Despite their various nationalities, they are drawn together by a common interest in string music. In addition to on-stage performances, musicians will mingle throughout the park grounds for impromptu concerts during the convention.
The fact many choose to camp at the park, which offers trailer hookups as well as wooded sites, is conducive to informal jam sessions popping up at all hours of the day or night. The campground is open the entire week before the festival.
Along with those who attend the convention, it also enjoys an international following due to the local radio station providing live streaming on the Internet at www.wpaq740.com. “I can tell you that many countries are in the listening audience,” Epperson said, such as China, those in Great Britain and throughout North America.
And in addition to the music emanating from Veterans Memorial Park, those who attend the festival bring sweet sounds to local cash registers.
“Many of these visitors will start coming in earlier in the week and stay here for many days, and while they are here they are looking for places to eat, purchase gas and shop,” according to tourism official Jessica Roberts of the Greater Mount Airy Chamber of Commerce.

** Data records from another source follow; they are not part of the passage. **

Lemma number_consumes s : consumes (number s) s.
Proof.
  unfold number.
  assert (Hi : forall s1, consumes (num_int s1) s1).
  { intros [|c s1]; [done|]. simpl. destruct (bool_decide _); [simpl; lia|apply digits1_consumes]. }
  assert (Hf : forall s1, match num_frac s1 with POk _ r => (length r <= length s1)%nat | PFuel => False | _ => True end).
  { intros [|c s1]; [simpl; lia|]. simpl. destruct (bool_decide _); [|simpl; lia].
    pose proof (digits1_consumes s1) as H. destruct (digits1 s1); simpl in *; try done. lia. }
  assert (He : forall s1, match num_exp s1 with POk _ r => (length r <= length s1)%nat | PFuel => False | _ => True end).
  { intros [|c s1]; [simpl; lia|]. cbn [num_exp]. destruct (_ || _); [|simpl; lia]. destruct s1 as [|d s1]; [done|].
    destruct (bool_decide _); [|destruct (bool_decide _)].
    - pose proof (digits1_consumes s1) as H. destruct (digits1 s1); simpl in *; try done. lia.
    - pose proof (digits1_consumes s1) as H. destruct (digits1 s1); simpl in *; try done. lia.
    - pose proof (digits1_consumes (d :: s1)) as H. destruct (digits1 (d :: s1)); simpl in *; try done. lia. }
  assert (Hs : forall s1 neg, consumes (pbind (num_int s1) (fun i s2 => pbind (num_frac s2) (fun f s3 =>
    pbind (num_exp s3) (fun e rest => POk (MkNum neg i f e) rest)))) s1).
  { intros s1 neg. apply consumes_bind; [apply Hi|]. intros i s2 _ _. specialize (Hf s2).
    destruct (num_frac s2) as [f s3| | |]; simpl; try done. specialize (He s3).
    destruct (num_exp s3); simpl; try done. lia. }
  destruct s as [|c s]; [apply Hs|]. destruct (bool_decide _); [|apply Hs].
  eapply consumes_mono; [apply Hs|]. simpl. lia.
Qed.

Lemma elements_consumes {A} (elem : bytes -> pres A) close n : forall s,
  (length s < n)%nat -> (forall s', (length s' <= length s)%nat -> consumes (elem s') s') ->
  consumes (elements elem close n s) s.
Proof.
  induction n as [|n IH]; intros s Hn He; [lia|]. cbn [elements].
  apply consumes_bind; [by apply He|]. intros x s1 _ Hs1.
  pose proof (skip_length s1) as Hk. destruct (skip s1) as [|c s2]; [done|]. simpl in Hk.
  destruct (bool_decide _); [lia|]. destruct (bool_decide _); [|done].
  assert (consumes (elements elem close n s2) s2) as H.
  { apply IH; [lia|]. intros s' Hs'. apply He. lia. }
  destruct (elements elem close n s2); simpl in *; try done. lia.
Qed.

Lemma bracketed_consumes {A} (elem : bytes -> pres A) close n depth s :
  (length s < n)%nat -> (forall s', (length s' <= length s)%nat -> consumes (elem s') s') ->
  consumes (bracketed elem close n depth s) s.
Proof.
  intros Hn He. unfold bracketed. destruct (_ <=? _); [done|].
  pose proof (skip_length s) as Hk. destruct (skip s) as [|d s1]; [done|]. simpl in Hk.
  destruct (bool_decide _); [simpl; lia|]. by apply elements_consumes.
Qed.

Lemma member_consumes v s :
  (forall s', (length s' <= length s)%nat -> consumes (v s') s') -> consumes (member v s) s.
Proof.
  intros Hv. unfold member. pose proof (skip_length s) as Hk. destruct (skip s) as [|q s0]; [done|].
  destruct (bool_decide _); [|done]. apply consumes_bind.
  - eapply consumes_mono; [apply string_lit_consumes|done].
  - intros k s1 _ Hs1. pose proof (skip_length s1) as Hk1. destruct (skip s1) as [|c s2]; [done|]. simpl in *.
    destruct (bool_decide _); [|done]. specialize (Hv s2 ltac:(lia)). destruct (v s2); simpl in *; try done. lia.
Qed.
(* ===== verification/GoDecode.v ===== *)
(** * encoding/json: Go values

    json.Unmarshal and Decoder.Decode into Go values, by the type of the target,
    and json.Marshal of such values.  A type is one of [gotype]: the kinds the
    repository's structs are made of, with the names and the omitempty options of
    struct tags.  A value of a type is a [goval]; decoding takes the value the
    target holds before and gives the one it holds after, with the first error,
    the way decode.go saves a type error and goes on.

    A slice keeps the elements between its length and its capacity: decoding into a
    slice reuses them.  A map is a list of entries sorted by key.  An interface
    value holds what decoding puts there, never a pointer. *)

From stdpp Require Import base option list sets sorting.
From Stdlib Require Import ZArith Lia SpecFloat.
From Stdlib.Strings Require Byte.
From S2P Require Import Prelude GoErrors Utf8 Json GoJson.

Open Scope Z_scope.

(** ** Types and values *)

Inductive gotype : Type :=
| GBool
| GInt
| GFloat64
| GString
| GRaw
| GAny
| GPtr (t : gotype)
| GSlice (t : gotype)
| GMap (t : gotype)
| GStruct (fields : list (bytes * bool * gotype)).

(** A field with its JSON name, and one with omitempty. *)
Definition field (name : String.string) (t : gotype) : bytes * bool * gotype := (lit name, false, t).
Definition field_omitempty (name : String.string) (t : gotype) : bytes * bool * gotype := (lit name, true, t).
Arguments field name%_string_scope t.
Arguments field_omitempty name%_string_scope t.

Section TypeInd.
Context (P : gotype -> Prop).
Context (Pbool : P GBool) (Pint : P GInt) (Pfloat : P GFloat64) (Pstring : P GString) (Praw : P GRaw) (Pany : P GAny).
Context (Pptr : forall t, P t -> P (GPtr t)) (Pslice : forall t, P t -> P (GSlice t)) (Pmap : forall t, P t -> P (GMap t)).
Context (Pstruct : forall fs, Forall (fun f => P f.2) fs -> P (GStruct fs)).

Fixpoint gotype_nested_ind (t : gotype) : P t :=
  match t with
  | GBool => Pbool
  | GInt => Pint
  | GFloat64 => Pfloat
  | GString => Pstring
  | GRaw => Praw
  | GAny => Pany
  | GPtr t => Pptr t (gotype_nested_ind t)
  | GSlice t => Pslice t (gotype_nested_ind t)
  | GMap t => Pmap t (gotype_nested_ind t)
  | GStruct fs => Pstruct fs ((fix go fs : Forall (fun f => P f.2) fs :=
      match fs with
      | [] => Forall_nil_2 _
      | (x, t) :: fs' => Forall_cons_2 (fun f => P f.2) (x, t) _ (gotype_nested_ind t) (go fs')
      end) fs)
  end.
End TypeInd.

Inductive goval : Type :=
| VBool (b : bool)
| VInt (z : Z)
| VFloat (f : spec_float)
| VString (s : bytes)
| VRaw (s : bytes)
| VNil
| VPtr (v : goval)
| VSlice (xs spare : list goval)
| VMap (kvs : list (bytes * goval))
| VStruct (vs : list goval).

Section ValInd.
Context (P : goval -> Prop).
Context (Pbool : forall b, P (VBool b)) (Pint : forall z, P (VInt z)) (Pfloat : forall f, P (VFloat f)).
Context (Pstring : forall s, P (VString s)) (Praw : forall s, P (VRaw s)) (Pnil : P VNil).
Context (Pptr : forall v, P v -> P (VPtr v)) (Pslice : forall xs spare, Forall P xs -> P (VSlice xs spare)).
Context (Pmap : forall kvs, Forall (fun kv => P kv.2) kvs -> P (VMap kvs)) (Pstruct : forall vs, P (VStruct vs)).

Fixpoint goval_nested_ind (v : goval) : P v :=
  match v with
  | VBool b => Pbool b
  | VInt z => Pint z
  | VFloat f => Pfloat f
  | VString s => Pstring s
  | VRaw s => Praw s
  | VNil => Pnil
  | VPtr v => Pptr v (goval_nested_ind v)
  | VSlice xs spare => Pslice xs spare ((fix go l : Forall P l :=
      match l with
      | [] => Forall_nil_2 _
      | x :: l' => Forall_cons_2 _ _ _ (goval_nested_ind x) (go l')
      end) xs)
  | VMap kvs => Pmap kvs ((fix go fs : Forall (fun f => P f.2) fs :=
      match fs with
      | [] => Forall_nil_2 _
      | (k, x) :: fs' => Forall_cons_2 (fun f => P f.2) (k, x) _ (goval_nested_ind x) (go fs')
      end) kvs)
  | VStruct vs => Pstruct vs
  end.
End ValInd.

Fixpoint zero (t : gotype) : goval :=
  match t with
  | GBool => VBool false
  | GInt => VInt 0
  | GFloat64 => VFloat (S754_zero false)
  | GString => VString []
  | GRaw | GAny | GPtr _ | GSlice _ | GMap _ => VNil
  | GStruct fs => VStruct ((fun '(_, t) => zero t) <$> fs)
  end.

(** ** Maps *)

(** Go orders the keys of a marshalled map by their bytes. *)
Fixpoint blt (a b : bytes) : bool :=
  match a, b with
  | [], [] => false
  | [], _ :: _ => true
  | _ :: _, [] => false
  | x :: a', y :: b' => if bz x =? bz y then blt a' b' else bz x <? bz y
  end.

Fixpoint map_insert {V} (k : bytes) (v : V) (kvs : list (bytes * V)) : list (bytes * V) :=
  match kvs with
  | [] => [(k, v)]
  | (k', v') :: rest =>
    if decide (k = k') then (k, v) :: rest
    else if blt k k' then (k, v) :: kvs else (k', v') :: map_insert k v rest
  end.

(** ** Decoding *)

(** The first error is kept. *)
Definition orelse (e1 e2 : option error) : option error := match e1 with Some _ => e1 | None => e2 end.

Definition mismatch (what : bytes) : option error := Some (UnmarshalTypeError (String.string_of_list_byte what)).
Definition bad_number (raw : bytes) : option error := mismatch (lit "number " ++ raw).

(** foldRune, where it matters to names in ASCII: the two other runes that fold
    to ASCII letters. *)
Definition foldRune (r : Z) : Z :=
  if within 97 122 r then r - 32 else if r =? 0x17F then 83 else if r =? 0x212A then 75 else r.

Fixpoint foldName (fuel : nat) (s : bytes) : bytes :=
  match fuel, s with
  | S fuel', _ :: _ => let '(r, size) := decode s in encode (foldRune r) ++ foldName fuel' (drop size s)
  | _, _ => []
  end.

Definition folded (s : bytes) : bytes := foldName (length s) s.

Fixpoint index_of {A} (p : A -> bool) (l : list A) : option nat :=
  match l with
  | [] => None
  | x :: l' => if p x then Some O else S <$> index_of p l'
  end.

(** The field a key names: exactly, or up to case. *)
Definition find_field (fs : list (bytes * bool * gotype)) (k : bytes) : option nat :=
  match index_of (fun f => bool_decide (f.1.1 = k)) fs with
  | Some i => Some i
  | None => index_of (fun f => bool_decide (folded f.1.1 = folded k)) fs
  end.

(** valueInterface: a value for an interface. *)
Fixpoint valueInterface (t : jtree) : goval * option error :=
  match t with
  | TNull => (VNil, None)
  | TBool b => (VBool b, None)
  | TNum raw n => match ParseFloat n with Some f => (VFloat f, None) | None => (VNil, bad_number raw) end
  | TStr _ s => (VString s, None)
  | TArr _ l =>
    let rs := valueInterface <$> l in (VSlice rs.*1 [], foldr orelse None rs.*2)
  | TObj _ fs =>
    let rs := (fun '(k, t) => (k, valueInterface t)) <$> fs in
    (VMap (foldl (fun m r => map_insert r.1 r.2.1 m) [] rs), foldr (fun r e => orelse r.2.2 e) None rs)
  end.

(** null *)
Definition store_null (ty : gotype) (v : goval) : goval :=
  match ty with
  | GRaw => VRaw (lit "null")
  | GAny | GPtr _ | GSlice _ | GMap _ => VNil
  | _ => v
  end.

(** indirect: through the pointers of the target, allocating where one is nil. *)
Fixpoint peel (ty : gotype) : nat * gotype :=
  match ty with
  | GPtr t => let '(n, base) := peel t in (S n, base)
  | _ => (O, ty)
  end.

Fixpoint deref (n : nat) (base : gotype) (v : goval) : goval :=
  match n with
  | O => v
  | S n' => match v with VPtr v' => deref n' base v' | _ => zero base end
  end.

(** literalStore, for what is not null. *)
Definition store_bool (b : bool) (base : gotype) (cur : goval) : goval * option error :=
  match base with GBool => (VBool b, None) | _ => (cur, mismatch (lit "bool")) end.

Definition store_string (s : bytes) (base : gotype) (cur : goval) : goval * option error :=
  match base with GString => (VString s, None) | _ => (cur, mismatch (lit "string")) end.

Definition store_number (raw : bytes) (n : numlit) (base : gotype) (cur : goval) : goval * option error :=
  match base with
  | GInt => match ParseInt n with Some z => (VInt z, None) | None => (cur, bad_number raw) end
  | GFloat64 => match ParseFloat n with Some f => (VFloat f, None) | None => (cur, bad_number raw) end
  | _ => (cur, mismatch (lit "number"))
  end.

Section Loops.
Context (dvalue : jtree -> gotype -> goval -> goval * option error).

(** The loop of array over a slice: an element is decoded into the one that is
    there, or into a new one. *)
Definition array_loop (el : gotype) :=
  fix go (l : list jtree) (old : list goval) : list goval * list goval * option error :=
    match l with
    | [] => ([], old, None)
    | t :: l' =>
      let '(r, e1) := dvalue t el (default (zero el) (head old)) in
      let '(rs, rest, e2) := go l' (tail old) in
      (r :: rs, rest, orelse e1 e2)
    end.
(** *strconv.NumError, whose Unwrap gives back its reason. *)
Definition NumError (Func : string) (err : error) : error := fmt_Errorf_w Func err.

(** The loop of ParseUint in base ten, for 64 bits. *)
Fixpoint uint_loop (n : Z) (s : bytes) : gores Z :=
  match s with
  | [] => Ok n
  | c :: s' =>
    if negb (is_digit c) then Err ErrSyntax
    else if (2 ^ 64 - 1) / 10 + 1 <=? n then Err ErrRange
    else
      let n := n * 10 + (bz c - 48) in
      if 2 ^ 64 - 1 <? n then Err ErrRange else uint_loop n s'
  end.

Definition uint_digits (s : bytes) : gores Z :=
  match s with [] => Err ErrSyntax | _ => uint_loop 0 s end.

Definition ParseUint (s : bytes) : gores Z :=
  match uint_digits s with
  | Err err => Err (NumError "ParseUint" err)
  | Ok un => Ok un
  end.

Definition PLUS : Byte.byte := Byte.x2b.
Definition MINUS : Byte.byte := Byte.x2d.

(** An optional sign. *)
Definition take_sign (s : bytes) : bool * bytes :=
  match s with
  | c :: s' => if bool_decide (c = PLUS) then (false, s')
               else if bool_decide (c = MINUS) then (true, s') else (false, s)
  | [] => (false, [])
  end.

Definition ParseInt (s : bytes) : gores Z :=
  let '(neg, s') := take_sign s in
  match uint_digits s' with
  | Err err => Err (NumError "ParseInt" err)
  | Ok un =>
    if negb neg && (2 ^ 63 <=? un) then Err (NumError "ParseInt" ErrRange)
    else if neg && (2 ^ 63 <? un) then Err (NumError "ParseInt" ErrRange)
    else Ok (if neg then - un else un)
  end.

Definition trues : list bytes := lit <$> ["1"; "t"; "T"; "TRUE"; "true"; "True"]%string.
Definition falses : list bytes := lit <$> ["0"; "f"; "F"; "FALSE"; "false"; "False"]%string.

Definition ParseBool (s : bytes) : gores bool :=
  if bool_decide (s ∈ trues) then Ok true
  else if bool_decide (s ∈ falses) then Ok false
  else Err (NumError "ParseBool" ErrSyntax).

(** ** time.ParseDuration *)

(** leadingInt: the digits in front, [None] when they overflow. *)
Fixpoint leadingInt (x : Z) (s : bytes) : option (Z * bytes) :=
  match s with
  | c :: s' =>
    if is_digit c then
      if 2 ^ 63 / 10 <? x then None
      else
        let x := x * 10 + (bz c - 48) in
        if 2 ^ 63 <? x then None else leadingInt x s'
    else Some (x, s)
  | [] => Some (x, [])
  end.

Definition float_of (z : Z) : spec_float := binary_normalize prec emax z 0 false.
Definition fmul : spec_float -> spec_float -> spec_float := SFmul prec emax.
Definition fdiv : spec_float -> spec_float -> spec_float := SFdiv prec emax.

(** uint64(f) of a float64 in range. *)
Definition uint64_of (f : spec_float) : Z :=
  match f with
  | S754_finite false m e => if 0 <=? e then Zpos m * 2 ^ e else Zpos m / 2 ^ (- e)
  | _ => 0
  end.

(** leadingFraction: digits past the precision are skipped. *)
Fixpoint leadingFraction (x : Z) (scale : spec_float) (overflow : bool) (s : bytes) : Z * spec_float * bytes :=
  match s with
  | c :: s' =>
    if is_digit c then
      if overflow then leadingFraction x scale true s'
      else if (2 ^ 63 - 1) / 10 <? x then leadingFraction x scale true s'
      else
        let y := x * 10 + (bz c - 48) in
        if 2 ^ 63 <? y then leadingFraction x scale true s'
        else leadingFraction y (fmul scale (float_of 10)) false s'
    else (x, scale, s)
  | [] => (x, scale, [])
  end.

Definition PERIOD : Byte.byte := Byte.x2e.

(** Whether a byte is of a unit. *)
Definition unit_byte (c : Byte.byte) : bool := negb (bool_decide (c = PERIOD) || is_digit c).

Fixpoint take_unit (s : bytes) : bytes * bytes :=
  match s with
  | c :: s' => if unit_byte c then let '(u, r) := take_unit s' in (c :: u, r) else ([], s)
  | [] => ([], [])
  end.

(** Both signs of micro are accepted. *)
Definition unitMap : gmap bytes Z := list_to_map
  [(lit "ns", Nanosecond); (lit "us", 1000 * Nanosecond);
   (Byte.xc2 :: Byte.xb5 :: lit "s", 1000 * Nanosecond); (Byte.xce :: Byte.xbc :: lit "s", 1000 * Nanosecond);
   (lit "ms", Millisecond); (lit "s", Second); (lit "m", Minute); (lit "h", Hour)].

Definition invalid_duration : error := Sentinel "time: invalid duration".

(** The body of the loop: one number with its unit, in nanoseconds. *)
Definition duration_part (s : bytes) : gores (Z * bytes) :=
  match s with
  | [] => Err invalid_duration
  | c :: _ =>
    if negb (bool_decide (c = PERIOD) || is_digit c) then Err invalid_duration
    else
      match leadingInt 0 s with
      | None => Err invalid_duration
      | Some (v, s1) =>
        let pre := negb (length s1 =? length s)%nat in
        let '(f, scale, s2, post) :=
          match s1 with
          | c1 :: t =>
            if bool_decide (c1 = PERIOD) then
              let '(f, scale, s2) := leadingFraction 0 (float_of 1) false t in
              (f, scale, s2, negb (length s2 =? length t)%nat)
            else (0, float_of 1, s1, false)
          | [] => (0, float_of 1, s1, false)
          end in
        if negb pre && negb post then Err invalid_duration
        else
          match take_unit s2 with
          | ([], _) => Err (Sentinel "time: missing unit in duration")
          | (u, s3) =>
            match unitMap !! u with
            | None => Err (Sentinel "time: unknown unit in duration")
            | Some unit =>
              if 2 ^ 63 / unit <? v then Err invalid_duration
              else
                let v := v * unit in
                if 0 <? f then
                  let v := v + uint64_of (fmul (float_of f) (fdiv (float_of unit) scale)) in
                  if 2 ^ 63 <? v then Err invalid_duration else Ok (v, s3)
                else Ok (v, s3)
            end
          end
      end
  end.

(** The loop; every round takes something off, so as much fuel as bytes is
    enough ([duration_loop_fuel]). *)
Fixpoint duration_loop (fuel : nat) (d : Z) (s : bytes) : gores Z :=
  match s, fuel with
  | [], _ => Ok d
  | _ :: _, O => Err (Sentinel "out of fuel")
  | _ :: _, S fuel' =>
    match duration_part s with
    | Err err => Err err
    | Ok (v, s') =>
      let d := (d + v) mod 2 ^ 64 in
      if 2 ^ 63 <? d then Err invalid_duration else duration_loop fuel' d s'
    end
  end.

Definition ParseDuration (orig : bytes) : gores Z :=
  let '(neg, s) := take_sign orig in
  if bool_decide (s = lit "0") then Ok 0
  else if bool_decide (s = []) then Err invalid_duration
  else
    match duration_loop (length s) 0 s with
    | Err err => Err err
    | Ok d =>
      if neg then Ok (wrap64 (- wrap64 d))
      else if 2 ^ 63 - 1 <? d then Err invalid_duration else Ok d
    end.

Example durations :
  ParseDuration (lit "5m") = Ok (5 * Minute) /\ ParseDuration (lit "1h15m30.918s") = Ok (4530918 * Millisecond) /\
  ParseDuration (lit "-1.5h") = Ok (- 90 * Minute) /\ ParseDuration (lit "+.5s") = Ok (500 * Millisecond) /\
  ParseDuration (lit "0") = Ok 0 /\ is_ok (ParseDuration (lit "")) = false /\ is_ok (ParseDuration (lit "3")) = false /\
  is_ok (ParseDuration (lit ".s")) = false /\ is_ok (ParseDuration (lit "1d")) = false /\
  is_ok (ParseDuration (lit "9223372036854775808ns")) = false /\
  ParseDuration (lit "-9223372036854775808ns") = Ok (- 2 ^ 63).
Proof. vm_compute. repeat split. Qed.

(** The sum of uint64 wraps around unseen when both halves are at their limit. *)
Example durations_wrap :
  ParseDuration (lit "9223372036854775808ns9223372036854775808ns") = Ok 0.
Proof. vm_compute. reflexivity. Qed.

(** ** Integers are read back *)

Lemma is_digit_range c : is_digit c = true -> 0 <= bz c - 48 <= 9.
Proof. unfold is_digit. rewrite within_true. lia. Qed.

Lemma parse_digits_ge s : forall n, 0 <= n -> n <= (parse_digits n s).1.
Proof.
  induction s as [|c s IH]; intros n Hn; [done|]. cbn [parse_digits]. destruct (is_digit c) eqn:E; [|done].
  apply is_digit_range in E. specialize (IH (10 * n + (bz c - 48)) ltac:(lia)). lia.
Qed.

Lemma uint_loop_digits s : forall n, Forall (fun c => is_digit c = true) s -> 0 <= n ->
  (parse_digits n s).1 < 2 ^ 64 -> uint_loop n s = Ok (parse_digits n s).1.
Proof.
  induction s as [|c s IH]; intros n Hs Hn Hlt; [done|]. apply Forall_cons in Hs as [Hc Hs].
  cbn [parse_digits uint_loop] in *. rewrite Hc in *. cbn [negb]. pose proof (is_digit_range c Hc).
  pose proof (parse_digits_ge s (10 * n + (bz c - 48)) ltac:(lia)) as Hge.
  rewrite (proj2 (Z.leb_gt _ _)) by dlia. replace (n * 10 + (bz c - 48)) with (10 * n + (bz c - 48)) by lia.
  rewrite (proj2 (Z.ltb_ge _ _)) by lia. by apply IH; [|lia|].
Qed.
(* ===== verification/MqSse.v ===== *)
(** * mq and llm/mqsse: publishing a streamed answer

    mq is a thin interface to a message queue; mqsse publishes the events of a
    streamed answer on one topic, in the order of the SSE protocol it mirrors:
    a message start, content blocks (start, deltas, stop, with increasing
    indices), a message delta and a message stop.

    A queue is the record of operations [MQ] over a world [W] with the law
    [MQLaws]: what it has acknowledged ([delivered]) grows by the value when a
    publish reports success and stays when it reports an error.  [Broker] is a queue with an
    arbitrary schedule of refusals that keeps the law.  Values travel as their
    JSON form. *)

From stdpp Require Import base option list.
From Stdlib Require Import ZArith Lia SpecFloat.
From Stdlib.Strings Require Byte.
From S2P Require Import Prelude GoErrors Utf8 Json GoJson GoDecode.

Open Scope Z_scope.

(** ** mq *)

(** mq.Publisher *)
Record MQ (W : Type) : Type := MkMQ { mq_Publish : bytes -> json -> io W (option error) }.
Arguments mq_Publish {W} m topic v.

(** [delivered] is what was acknowledged: a queue that keeps a message and loses its
    acknowledgement reports an error, and such a message is not counted here (Delivery.v
    looks at what is stored). *)
Class MQLaws {W} (q : MQ W) : Type := {
  delivered : W -> list (bytes * json);
  Publish_law topic v w e w' : mq_Publish q topic v w = (e, w') ->
    delivered w' = match e with
                   | None => delivered w ++ [(topic, v)]
                   | Some _ => delivered w
                   end
}.

(** TopicPublisher *)
Record TopicPublisher (W : Type) : Type := MkTopicPublisher { tp_publisher : MQ W; tp_topic : bytes }.
Arguments MkTopicPublisher {W} _ _.
Arguments tp_publisher {W} _.
Arguments tp_topic {W} _.

Definition NewTopicPublisher {W} (p : MQ W) (topic : bytes) : TopicPublisher W :=
  MkTopicPublisher p topic.

Definition TopicPublisher_Publish {W} (tp : TopicPublisher W) (v : json) : io W (option error) :=
  err ← mq_Publish (tp_publisher tp) (tp_topic tp) v;
  mret (match err with
        | Some e => ctxerrors.Wrap (Some e) "topic publisher publish"
        | None => None
        end).

(** Message: the data and the acknowledgement of the queue it came from. *)
Record Message (W : Type) : Type := MkMessage { MData : bytes; ack : io W (option error) }.
Arguments MkMessage {W} _ _.
Arguments MData {W} _.
Arguments ack {W} _.

Definition NewMessage {W} (data : bytes) (a : io W (option error)) : Message W := MkMessage data a.
Definition Ack {W} (m : Message W) : io W (option error) := ack m.

(** Decode into what [dst] points to. *)
Definition Message_Decode {W} (m : Message W) (dst : target) : option error * target :=
  let '(e, dst') := Unmarshal (MData m) dst in
  (match e with
   | Some err => ctxerrors.Wrap (Some err) "decode message"
   | None => None
   end, dst').

(** Handler, HandlerFunc: a function from messages to an error. *)
Definition Handler (W : Type) : Type := Message W -> io W (option error).

(** mq.Client: Subscribe on top of a publisher. *)
Record Client (W : Type) : Type := MkClient {
  c_publisher : MQ W;
  c_Subscribe : bytes -> Handler W -> io W (option error);
  c_Close : io W (option error)
}.
Arguments c_Subscribe {W} _ _ _.

Record TopicSubscriber (W : Type) : Type := MkTopicSubscriber { ts_client : Client W; ts_topic : bytes }.
Arguments ts_client {W} _.
Arguments ts_topic {W} _.

Definition NewTopicSubscriber {W} (c : Client W) (topic : bytes) : TopicSubscriber W :=
  MkTopicSubscriber W c topic.

Definition TopicSubscriber_Subscribe {W} (ts : TopicSubscriber W) (h : Handler W) : io W (option error) :=
  err ← c_Subscribe (ts_client ts) (ts_topic ts) h;
  mret (match err with
        | Some e => ctxerrors.Wrap (Some e) "topic subscriber subscribe"
        | None => None
        end).

(** ** llm/mqsse/types.go *)

Definition EventTypeMessageStart : bytes := lit "message_start".
Definition EventTypeContentBlockStart : bytes := lit "content_block_start".
Definition EventTypePing : bytes := lit "ping".
Definition EventTypeContentBlockDelta : bytes := lit "content_block_delta".
Definition EventTypeContentBlockStop : bytes := lit "content_block_stop".
Definition EventTypeMessageDelta : bytes := lit "message_delta".
Definition EventTypeMessageStop : bytes := lit "message_stop".

Definition ContentBlockTypeMessage : bytes := lit "message".
Definition ContentBlockTypeText : bytes := lit "text".
Definition ContentBlockTypeTextDelta : bytes := lit "text_delta".
Definition ContentBlockTypeToolUse : bytes := lit "tool_use".
Definition ContentBlockTypeToolResult : bytes := lit "tool_result".
Definition ContentBlockTypeInputJSON : bytes := lit "input_json_delta".
Definition ContentBlockTypeJSONPartial : bytes := lit "json_partial".

Definition StopReasonEndTurn : bytes := lit "end_turn".
Definition RoleAssistant : bytes := lit "assistant".

Record UsageStart : Type := { InputTokens : Z; OutputTokens : Z }.
Record MessageMeta : Type := {
  ID : bytes; ConversationID : bytes; MType : bytes; Role : bytes; Content : list json;
  Model : bytes; StopReason : option bytes; StopSequence : option bytes; Usage : UsageStart
}.
Record ContentBlock : Type := { CBType : bytes; CBText : bytes }.
Record TextDelta : Type := { TDType : bytes; TDText : bytes }.
Record MessageDeltaInfo : Type := { DStopReason : bytes; DStopSequence : option bytes }.
Record ToolUseBlock : Type := { TUType : bytes; TUID : bytes; TUName : bytes; TUInput : json }.
Record ToolResultBlock : Type := { TRType : bytes; TRToolUseID : bytes; TRContent : bytes }.
Record InputJSONDelta : Type := { IJType : bytes; PartialJSON : bytes }.

(** The data of the events, one constructor per struct; the type field of each
    is its event type. *)
Inductive payload : Type :=
| MessageStartData (Type_ : bytes) (Message : MessageMeta)
| ContentBlockStartData (Type_ : bytes) (Index : Z) (b : ContentBlock)
| PingData (Type_ : bytes)
| ContentBlockDeltaData (Type_ : bytes) (Index : Z) (Delta : TextDelta)
| ContentBlockStopData (Type_ : bytes) (Index : Z)
| MessageDeltaData (Type_ : bytes) (Delta : MessageDeltaInfo) (outputTokens : Z)
| MessageStopData (Type_ : bytes)
| ContentBlockStartToolUseData (Type_ : bytes) (Index : Z) (b : ToolUseBlock)
| ContentBlockStartToolResultData (Type_ : bytes) (Index : Z) (b : ToolResultBlock)
| ContentBlockDeltaToolInputData (Type_ : bytes) (Index : Z) (Delta : InputJSONDelta)
| ContentBlockDeltaToolResultData (Type_ : bytes) (Index : Z) (Delta : TextDelta).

“The fiddlers convention is a positive impact on our local tourism industry and the community of Mount Airy because of the amount of people who come and attend this amazing event,” added Roberts, the chamber’s director of tourism and marketing.
She thinks it is becoming increasingly popular due to a trend in which younger adults and college students are developing a “passion” for traditional music.
Among the various musical opportunities the convention offers, Jones said the Surry Arts Council seeks to provide access by visitors to local figures who have played key roles in perpetuating the traditional sounds.
This will be accomplished through an annual music workshop Friday at noon, usually held in tents behind the stage. It will be facilitated by local fiddler Jim Vipperman, with those scheduled to participate including Verlon Clifton; Chester McMillian; Andy Edmonds, who played with the late Benton Flippen, a local music icon; Nick McMillian; and Richard Bowman.
Immediately after the music workshop, one for dance enthusiasts will be led by Marsha Todd.
The workshops are free to convention ticket holders.
General admission tickets will cost $10 per day, with children 6 and under admitted free if accompanied by a paying adult. Those attending are asked to bring lawn chairs.
Thorpe said proceeds go toward the upkeep of the park, which is used for a wide range of community functions, and for veterans’ assistance programs.
The convention will be held rain or shine.
The Mount Airy Tourism Development Authority is working with the Surry Arts Council and Downtown Business Association to promote the use of a trolley for those attending the fiddlers convention.
That service will be offered free between the downtown area and Veterans Memorial Park Wednesday from 11 a.m. to 5 p.m., Thursday from 11 a.m. to 9 p.m. and 9 a.m. to 5 p.m. on both Friday and Saturday.
It will include stops at various sites downtown.